ACTIVITY >>
For the data below, restate word for word only the lines from the line containing "Lemma gateway_read r" through the line containing "Lemma gateway_run_write r", both ends included.

_ _ _ _ _

Lemma authorize_eq r checks k n : authorize r checks k n =
  let d := AuthorizeToken (httpAuthToken r) checks n.(n_fsm).(fsm_s) in
  if negb (negb d.(ad_Enabled) || d.(ad_Allowed)) then Some (Ok (http_denial d), n) else k n.
Proof.
  unfold authorize. rewrite nbind_store. cbv zeta. destruct (_ || _); [done|].
  unfold http_denial. by destruct (ad_Known _).
Qed.
Lemma requireLeader_http k n : http_requireLeader k n =
  if negb (raft_IsLeader n.(n_world)) then Some (Ok (not_leader n), n) else k n.
Proof. unfold http_requireLeader, IsLeader. rewrite nbind_get. by destruct (raft_IsLeader _). Qed.
Lemma authorizeWorkflowRun_eq r a id k n :
  authorizeWorkflowRun r a id k n = authorize r (checksForRun a id n.(n_fsm).(fsm_s)) k n.
Proof. done. Qed.

(** A read, and a write. *)
Lemma gateway_read r req n k : guarded req = false → k = writeProto (handle req) →
  authorize r (checksForUnary req n.(n_fsm).(fsm_s)) k n = gateway r req n.
Proof. intros Hg ->. rewrite authorize_eq. unfold gateway. rewrite Hg. done. Qed.
Lemma gateway_write r req n k : guarded req = true → k = writeProto (handle req) →
  http_requireLeader (authorize r (checksForUnary req n.(n_fsm).(fsm_s)) k) n = gateway r req n.
Proof.
  intros Hg ->. rewrite requireLeader_http, authorize_eq. unfold gateway. rewrite Hg. cbn [andb].
  by destruct (negb _).
Qed.

Lemma gateway_run_write r req n a id k : guarded req = true → checksForUnary req n.(n_fsm).(fsm_s) = checksForRun a id n.(n_fsm).(fsm_s) →
  k = writeProto (handle req) → http_requireLeader (authorizeWorkflowRun r a id k) n = gateway r req n.
Proof.
  intros Hg Hc Hk. rewrite <-(gateway_write r req n k Hg Hk), !requireLeader_http, authorizeWorkflowRun_eq.
  by rewrite Hc.
Qed.
#[local] Ltac as_read :=
  match goal with |- _ = gateway ?r ?q ?n => by apply (gateway_read r q n) end.
#[local] Ltac as_write :=
  match goal with |- _ = gateway ?r ?q ?n => by apply (gateway_write r q n) end.

(** ** The mux *)
Lemma TrimPrefix_app p x : TrimPrefix (p ++ x) p = x.
Proof. unfold TrimPrefix. by rewrite has_prefix_app, drop_app_length. Qed.

Lemma mux_cluster r : r.(hr_Path) = bs "/api/cluster" → httpHandler r = http_cluster r.
Proof. intros E. unfold httpHandler. by rewrite E. Qed.
Lemma mux_health r : r.(hr_Path) = bs "/api/health" → httpHandler r = http_health r.
Proof. intros E. unfold httpHandler. by rewrite E. Qed.
Lemma mux_stats r : r.(hr_Path) = bs "/api/stats" → httpHandler r = http_stats r.
Proof. intros E. unfold httpHandler. by rewrite E. Qed.
Lemma mux_lanes r lane tail : r.(hr_Path) = lanePath lane tail → httpHandler r = http_lanes r.
Proof.
  intros E. unfold httpHandler. cbv zeta. rewrite E. unfold lanePath.
  rewrite !(bool_decide_eq_false_2 _) by (cbn; congruence). by rewrite has_prefix_app.
Qed.
Lemma mux_policy r x : r.(hr_Path) = bs "/api/policy/" ++ x → httpHandler r = http_policy r.
Proof.
  intros E. unfold httpHandler. cbv zeta. rewrite E.
  rewrite !(bool_decide_eq_false_2 _) by (cbn; congruence).
  change (has_prefix (bs "/api/lanes/") _) with false. by rewrite has_prefix_app.
Qed.
Lemma mux_workflows r x : r.(hr_Path) = bs "/api/workflows" ++ x → x = [] ∨ (∃ y, x = slash :: y) →
  httpHandler r = http_workflows r.
Proof.
  intros E Hx. unfold httpHandler. cbv zeta. rewrite E.
  rewrite !(bool_decide_eq_false_2 (_ = bs "/api/cluster")), !(bool_decide_eq_false_2 (_ = bs "/api/health")),
    !(bool_decide_eq_false_2 (_ = bs "/api/stats")) by (cbn; congruence).
  change (has_prefix (bs "/api/lanes/") _) with false. change (has_prefix (bs "/api/policy/") _) with false.
  destruct Hx as [->|[y ->]]; [done|]. change (bs "/api/workflows" ++ slash :: y) with (bs "/api/workflows/" ++ y).
  by rewrite has_prefix_app, orb_true_r.
Qed.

_ _ _ _ _

COMPLETED EXERCISE >>
Lemma gateway_read r req n k : guarded req = false → k = writeProto (handle req) →
  authorize r (checksForUnary req n.(n_fsm).(fsm_s)) k n = gateway r req n.
Proof. intros Hg ->. rewrite authorize_eq. unfold gateway. rewrite Hg. done. Qed.
Lemma gateway_write r req n k : guarded req = true → k = writeProto (handle req) →
  http_requireLeader (authorize r (checksForUnary req n.(n_fsm).(fsm_s)) k) n = gateway r req n.
Proof.
  intros Hg ->. rewrite requireLeader_http, authorize_eq. unfold gateway. rewrite Hg. cbn [andb].
  by destruct (negb _).
Qed.

Lemma gateway_run_write r req n a id k : guarded req = true → checksForUnary req n.(n_fsm).(fsm_s) = checksForRun a id n.(n_fsm).(fsm_s) →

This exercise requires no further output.